After analyzing the first field study, we conducted two additional follow-up studies: A second field observation with the focus on obtaining more detailed interaction times, and an additional set of interviews in public spaces in order to ground some of our findings. All results of the studies point to one important conclusion: behavior is mostly irrational and seldom secure. Besides this, the studies gave deep insights on the following1:
a) The observations provided various insights on how users really interact with authentication mechanisms in public spaces. Especially findings on insecure behavior were completely unknown or unpublished before and quite surprising.
b) Based on these insights, a number of behavioral criteria were derived that directly affect the design and evaluation of authentication mechanisms for public spaces.
c) The study allowed us to derive several lessons learned and recommendations on how to perform field studies about the use of privacy and security relevant technologies. Details on these results can be found in [33].
5.1
Field Study Methodology
To optimize validity, the field observations were performed in six different locations in two cen- tral European cities, Munich (Germany) and Delft (the Netherlands). We chose ATMs that were available 24 hours a day, seven days a week. Due to legal issues, they had to be located out- side. Additionally, this allowed for unobtrusively observing the actual ATM interactions. The observation method will be presented later.
The data of the primary field observation was collected over a period of nearly two months. The minimum number of visits per ATM was at least four times, with at least one observation session on a Sunday and at least one session during “rush hour” (i.e., mid-mornings, noon, or early evenings). This was necessary to ensure that the data collected was as broad as possible and did not, e.g., only include off-peak times, which could have biased the results. Rush hours and off-peak times were identified in pre-observations.

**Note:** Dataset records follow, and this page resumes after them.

(** X6: no sequence of clicks and settlings adds, removes or reorders a
    persisted record (one the revert's filter keeps) or changes its
    identifiers; and a persisted record whose problem none of the
    actions concerns is in the store afterwards exactly if it was
    before, flag included. *)
Theorem run_keeps_persisted_records
    (st : TopicDetail.State) (actions : list TopicDetail.Action) :
  let kept s :=
    List.map (fun r => (problemId r, _id r))
             (List.filter Page.keptByRevert (TopicDetail.userProgress s)) in
  kept (TopicDetail.run st actions) = kept st /\
  (forall r, TopicDetail.persisted r ->
             Forall (fun a => TopicDetail.action_id a <> problemId r) actions ->
             (In r (TopicDetail.userProgress (TopicDetail.run st actions))
              <-> In r (TopicDetail.userProgress st))).
Proof.
  cbv zeta. revert st. induction actions as [|a rest IH]; intros st.
  - split; [reflexivity | tauto].
  - destruct (IH (TopicDetail.act st a)) as [IHk IHin]. simpl. split.
    + rewrite IHk. apply act_kept.
    + intros r Hp Hall. inversion Hall as [|? ? Ha Hrest]; subst.
      rewrite (IHin r Hp Hrest). now apply In_act_other.
Qed.

Lemma run_keeps_persisted_records_witness :
  let st :=
    TopicDetail.fetchData (Fulfilled Sample.arrays)
      (Fulfilled Sample.progress_4_of_6) TopicDetail.initial in
  In (Sample.record_n true 2)
     (TopicDetail.userProgress
        (TopicDetail.run st [TopicDetail.Click (Sample.problem_n 3) 1700000000000;
                             TopicDetail.Settle "p3" false Rejected]))
  <-> In (Sample.record_n true 2) (TopicDetail.userProgress st).
Proof.
  refine (proj2 (run_keeps_persisted_records
                   (TopicDetail.fetchData (Fulfilled Sample.arrays)
                      (Fulfilled Sample.progress_4_of_6) TopicDetail.initial)
                   [TopicDetail.Click (Sample.problem_n 3) 1700000000000;
                    TopicDetail.Settle "p3" false Rejected])
                (Sample.record_n true 2) _ _).
  - reflexivity.
  - repeat constructor; discriminate.
Defined.

(** X7: the requests of two different problems may settle in either
    order: the component state is the same, whatever the two outcomes. *)
Theorem settle_order_irrelevant
    (st : TopicDetail.State) (P Q : string) (c c' : bool)
    (response response' : Response unit) :
  P <> Q ->
  TopicDetail.toggle_settle (TopicDetail.toggle_settle st P c response) Q c' response'
  = TopicDetail.toggle_settle (TopicDetail.toggle_settle st Q c' response') P c response.
Proof.
  intros Hne. unfold TopicDetail.toggle_settle.
  destruct response as [u|], response' as [u'|];
    cbn [TopicDetail.topic TopicDetail.userProgress TopicDetail.loading
         TopicDetail.updatingProblems TopicDetail.dispatched];
    f_equal; try reflexivity; try apply in_flight_remove_comm.
  now apply revertUpdate_comm.
Qed.

Lemma settle_order_irrelevant_witness :
  let st :=
    TopicDetail.run Sample.loaded
      [TopicDetail.Click Sample.bfs 1700000000000;
       TopicDetail.Click Sample.two_sum 1700000000001] in
  TopicDetail.toggle_settle
    (TopicDetail.toggle_settle st "bfs" false Rejected) "two-sum" false (Fulfilled tt)
  = TopicDetail.toggle_settle
      (TopicDetail.toggle_settle st "two-sum" false (Fulfilled tt)) "bfs" false Rejected.
Proof.
  refine (settle_order_irrelevant _ "bfs" "two-sum" false false Rejected (Fulfilled tt) _).
  discriminate.
Defined.

(** X9: over any sequence of clicks and settlings the component
    dispatches one [progressUpdated] event for each request that
    succeeded, in addition to the events dispatched before, and nothing
    else; each of these events is one [Dashboard] listens to. *)
Theorem one_event_per_success
    (st : TopicDetail.State) (actions : list TopicDetail.Action) :
  let fired :=
    repeat "progressUpdated" (length (List.filter Page.succeeded actions)) in
  TopicDetail.dispatched (TopicDetail.run st actions)
  = (TopicDetail.dispatched st ++ fired)%list /\
  Forall (fun eventName => Page.listens eventName = true) fired.
Proof.
  cbv zeta. split.
  - revert st. induction actions as [|a rest IH]; intros st; simpl.
    + now rewrite List.app_nil_r.
    + rewrite IH, dispatched_act.
      destruct (Page.succeeded a); simpl; rewrite <- List.app_assoc; reflexivity.
  - apply List.Forall_forall. intros e He. apply List.repeat_spec in He.
    now subst.
Qed.

(** X8: in every state the page reaches, the checkbox of a problem is
    disabled exactly when a request for that problem has not settled,
    and no problem has two unsettled requests. *)
Theorem disabled_iff_request_pending (s : TopicDetail.System) (problem : Problem) :
  TopicDetail.reachable s ->
  (TopicDetail.disabled (TopicDetail.render_checkbox (TopicDetail.ui s) problem) = true
   <-> In (problem_id problem) (List.map fst (TopicDetail.requests s))) /\
  List.NoDup (List.map fst (TopicDetail.requests s)).
Proof.
  intros Hreach. destruct (in_flight_is_pending_requests s Hreach) as [Hnd Hset].
  split; [|exact Hnd].
  cbn [TopicDetail.render_checkbox TopicDetail.disabled].
  now rewrite bool_decide_eq_true, Hset.
Qed.

Lemma disabled_iff_request_pending_witness :
  let s :=
    {| TopicDetail.ui := TopicDetail.click Sample.loaded Sample.bfs 1700000000000;
       TopicDetail.requests := [("bfs", false)] |} in
  TopicDetail.disabled (TopicDetail.render_checkbox (TopicDetail.ui s) Sample.bfs) = true
  <-> In "bfs" ["bfs"].
Proof.
  refine (proj1 (disabled_iff_request_pending
                   {| TopicDetail.ui :=
                        TopicDetail.click Sample.loaded Sample.bfs 1700000000000;
                      TopicDetail.requests := [("bfs", false)] |}
                   Sample.bfs _)).
  refine (TopicDetail.reachable_step _ _
            (TopicDetail.reachable_loaded Sample.sheet [])
            (TopicDetail.step_click
               {| TopicDetail.ui := Sample.loaded; TopicDetail.requests := [] |}
               Sample.bfs 1700000000000 _)).
  apply not_elem_of_empty.
Defined.

(** X10: [fetchData] of TopicDetail always ends the loading state.  When
    both requests succeed the store is the fetched progress list and the
    page shows the fetched topic with its progress bar, or its render
    throws when the fetched topic has no [problems].  When one of the
    requests fails, the progress request alone included, topic and store
    stay as they were, so after a failed first load the page shows
    "Topic not found".  In no case are the in-flight set or the
    dispatched events touched. *)
Theorem fetchData_view
    (topicResponse : Response Topic)
    (progressResponse : Response (list ProgressRecord)) (st : TopicDetail.State) :
  let st' := TopicDetail.fetchData topicResponse progressResponse st in
  Page.render st' <> Page.Spinner /\
  (forall t progress,
      topicResponse = Fulfilled t -> progressResponse = Fulfilled progress ->
      TopicDetail.userProgress st' = progress /\
      match problems t with
      | Some ps =>
          exists bar, TopicDetail.progressBar t progress = Some bar /\
                      Page.render st' = Page.TopicPage t bar
      | None => Page.render st' = Page.RenderThrows
      end) /\
  (topicResponse = Rejected \/ progressResponse = Rejected ->
   TopicDetail.topic st' = TopicDetail.topic st /\
   TopicDetail.userProgress st' = TopicDetail.userProgress st /\
   Page.render (TopicDetail.fetchData topicResponse progressResponse TopicDetail.initial)
   = Page.TopicNotFound) /\
  TopicDetail.updatingProblems st' = TopicDetail.updatingProblems st /\
  TopicDetail.dispatched st' = TopicDetail.dispatched st.
Proof.
  cbv zeta. split; [|split; [|split]].
  - unfold Page.render.
    assert (TopicDetail.loading
              (TopicDetail.fetchData topicResponse progressResponse st) = false) as ->
      by (destruct topicResponse, progressResponse; reflexivity).
    destruct (TopicDetail.topic _) as [t|]; [|discriminate].
    destruct (TopicDetail.progressBar _ _); discriminate.
  - intros t progress -> ->. split; [reflexivity|].
    unfold Page.render, TopicDetail.progressBar. simpl.
    destruct (problems t) as [ps|]; [|reflexivity].
    eexists. split; reflexivity.
  - intros [-> | ->]; [destruct progressResponse | destruct topicResponse]; auto.
  - destruct topicResponse, progressResponse; auto.
Qed.

Lemma fetchData_view_witness :
  Page.render (TopicDetail.fetchData (Fulfilled Sample.sheet) Rejected
                                     TopicDetail.initial)
  = Page.TopicNotFound.
Proof.
  refine (proj2 (proj2 (proj1 (proj2 (proj2
            (fetchData_view (Fulfilled Sample.sheet) Rejected TopicDetail.initial)))
            (or_intror eq_refl)))).
Defined.

(** X11: neither page shows more completed problems than problems for a
    topic: the progress bar of TopicDetail and every topic card of the
    dashboard have completed <= total. *)
Theorem shown_counts_bounded :
  (forall t userProgress bar,
      TopicDetail.progressBar t userProgress = Some bar ->
      TopicDetail.completedProblems bar <= TopicDetail.totalProblems bar) /\
  (forall shown,
      Dashboard.card_completedProblems (Dashboard.topicCard shown)
      <= Dashboard.card_totalProblems (Dashboard.topicCard shown)).
Proof.
  split.
  - intros t userProgress bar. unfold TopicDetail.progressBar.
    destruct (problems t) as [ps|]; [|discriminate].
    intros [= <-]. simpl. apply List.filter_length_le.
  - intros shown. unfold Dashboard.topicCard. simpl.
    destruct (Dashboard.problems_with_progress shown) as [ps|]; [|lia].
    apply List.filter_length_le.
Qed.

Depending on the location (for instance, one was close to a supermarket) these times differed not only between cities, but also between locations within the cities. For instance, the rush hour close to a supermarket was between 5pm to 7pm while the rush hour at an ATM in a pedestrian area with shops and restaurants was during lunch time (around 1pm).
During the pre-observations, we noticed that terminal software can significantly differ from one bank to another and have influence on the performance. Therefore, we also made sure to observe a variety of ATMs from different banks (six banks in total) to avoid influences of the software
on the results. Each bank within the study used different software. At each ATM, 60 users were observed, resulting in an overall data set of 360 users, which were collected during 44 observation sessions. 199 of the observed users were male, 161 female.
All observations were performed and recorded by the one and the same researcher. This was necessary to keep the data comparable, since different people might apply different standards during the observation, deliberately or not. Even though multiple observers might have reduced the risk of accidentally missing data, we opted for this solution since we rated consistency over efficiency (speed of collecting the data).
The most undesirable influence on the data would have been if users would have realized that they are being observed. Therefore, in order to remain unobtrusive during observations, we chose ATMs that were visible from public outdoor seating areas, i.e., street cafés and restaurants that had tables in appropriate positions outside. Surprisingly, a large number of outdoor ATMs that we found were actually close to such spots. Thus, finding appropriate locations was not an issue. Considering these precautions, it is very unlikely that the observer did arouse suspicion amongst ATM users. Additionally, the single observation sessions were kept rather short to minimize this risk.